BKA officials also conducted investigations to recover the financial assets and properties of former Tunisian president, Zine al-Abidine Ben Ali, who fled to Saudi Arabia. The investigations were initiated by Tunisia with the German Federal Justice Department via diplomatic channels. Nevertheless the German federal government rejected facilitating the extradition of Ben Ali from Saudi Arabia, with whom Germany frequently trades arms and security technology. 
What is likely to be the most controversial German contribution to the Tunisian "security sector reform" program comes from the intelligence services. Since spring 2012, the German Federal Intelligence Agency (BND) - which has been publicly discredited by its role in the fascist "Nationalsozialistischer Untergrund" (National Socialist Underground) affair, during which a number of racist murders carried out by neo-Nazis remained unresolved for 10 years  - have been giving training to Tunisian intelligence agents about the role of the "intelligence services in a democracy".
This is effectively a continuation of the collaboration which began under Ben Ali, when the BKA instructed Tunisian agencies in "counter-terrorism". Further contributions on the same issue - "counter-terrorism" - are now being given by the Federal Office for the Protection of the Constitution, but their content remains unknown. 
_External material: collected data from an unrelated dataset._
(** * Koa application core: dispatcher, context factory, response finalizer
      and default error handler of [lib/application.js].

    The development is a shallow embedding.  JavaScript values are an
    inductive type, strings are Rocq strings holding the UTF-8 bytes of the
    JavaScript string (so [Buffer.byteLength] is [String.length]), and code
    that may throw runs in a small state-and-exception monad.

    The context factory is modelled on a heap of objects with prototypes and
    own properties, because what it establishes is which object refers to
    which.  The finalizer and the dispatcher are modelled on a record of the
    state they read and write through the accessors of the context: the two
    transport handles, the [respond] property, the body and the explicit-null
    flag.  What the dispatcher calls but this file does not hold, the table
    of the [statuses] package and [ctx.onerror] of [lib/context.js], is a
    parameter of the definitions that use it. *)

From Stdlib Require Import ZArith Ascii String.
From Stdlib.Strings Require Import Byte.
From stdpp Require Import base option list gmap strings pretty.

#[local] Set Warnings "-register-all".
Local Open Scope string_scope.
Local Open Scope list_scope.
Local Open Scope Z_scope.

(** ** JavaScript values *)

(** The built-in functions a property read of this file can return: the
    method [keys] that an array and a [Buffer] inherit from their
    prototypes. *)
Inductive builtin : Type :=
| Array_prototype_keys
| TypedArray_prototype_keys.
(** * Verification of the commit backup pipeline (script/backup_script.py)

    The development embeds the backup script shallowly: pure helpers as
    functions, effectful code in a small state-and-exception monad over an
    explicit [World] (backup tree, failure list, trace of effects), and the
    two concurrency stages as functions of the order in which the executor
    hands results back: the order in which the file tasks complete, and,
    finer, the order in which they are resumed at their awaits.  External
    collaborators (GitPython, the file system, the clock) are fields of an
    [Env] record. *)

From Stdlib Require Import ZArith Lia Permutation Ascii String.
From stdpp Require Import gmap strings list fin_maps.

Open Scope string_scope.
Open Scope list_scope.
Open Scope Z_scope.

(** ** Exceptions *)

(** The exception classes the script raises or handles.  [str e] is the text
    Python's [str(e)] yields; for library exceptions it is carried as is. *)
Inductive exn : Type :=
| ValidationError (msg : string)
| BackupError (msg : string)
| GitCommandError (msg : string)
| InvalidGitRepositoryError (msg : string)
| ValueError (msg : string)
| OSError (msg : string)
| OtherException (msg : string).

Definition str (e : exn) : string :=
  match e with
  | ValidationError m | BackupError m | GitCommandError m
  | InvalidGitRepositoryError m | ValueError m | OSError m
  | OtherException m => m
  end.
(** * The collaboration relay of EduBuddy-Backend (setupWebSocket)

    A shallow embedding of the WebSocket relay: the room directory
    ([rooms], a JavaScript [Map] from room id to [Room]), the connection
    registry ([connections], a [Set] of sockets), the per-connection closure
    variables ([userId], [currentRoomId], [pingInterval]) and the four event
    handlers registered on every socket ([message], [close], [error],
    [pong]) together with the heartbeat callback.

    Sockets are named by natural numbers (object identity).  Everything a
    handler hands to [ws.send] is appended to [wire], everything it prints
    to [console]. *)

From Stdlib Require Import ZArith.
From stdpp Require Import base decidable option list gmap strings.

Set Warnings "-clear-no-such-hyp".

Open Scope string_scope.
Open Scope list_scope.
Open Scope nat_scope.

(** ** JavaScript values found in message fields

    [JSON.parse] is not followed by any validation, so a field typed
    [string] or [number] by [CodeCollabMessage] holds whatever the frame
    carried, or [undefined] when the frame did not have it.  Field values
    that are themselves objects or arrays are outside this model, and
    numbers are the integers of the wire schema. *)

Inductive jsval :=
| JUndefined
| JNull
| JBool (b : bool)
| JNum (n : Z)
| JStr (s : string).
Additional workshops on wiretapping telecommunications, by order of the EU
To support the "security sector reform" in Tunisia the European Commission's Directorate-General for Enlargement sent 14 specialists on "Technical Assistance and Information Exchange" to Tunisia.
The European Union also sponsors the triennial 5 million "Euromed Police" project.  Through this, police forces from Arabic and North African states are trained in international collaboration, focusing on new technologies and investigation techniques. "Euromed Police" is for members of the police, quasi-military gendarmerie, special forces and specialised financial investigation and cybercrime departments and participants include Algeria, Egypt, Jordan, Lebanon, Morocco, Tunisia and the Palestinian National Authority.
One of the 18 workshops in the Euromed Police project was named "Analysing how terrorist groups use Internet or social networks."  In another workshop, 28 delegates from South Mediterranean countries were taught "investigation techniques liable to detect such activities" using forensic tools "in the field of electronic communication."  The agenda covered "finger printing, DNA identification, ballistics, sound and voice analysis, paintings analysis, drugs analysis, foot and tyre prints analysis, computers/mobile phones/USB keys analysis." The training course lasted for several weeks and was conducted by officers from the French police and gendarmerie.
A document outlining the Euromed Police project states that in the field of investigations looking at terrorist financing, cyber-terrorism, violent radicalisation, and the recruitment and training of terrorists:
"[P]articular attention should be given to investigation techniques, with a main focus on new technologies, internet investigation, investigation concerning file sharing websites (such as Youtube), investigation and interception of electronic communications (such as those through mobile phones or Skype-like communications), scientific and forensic evidence."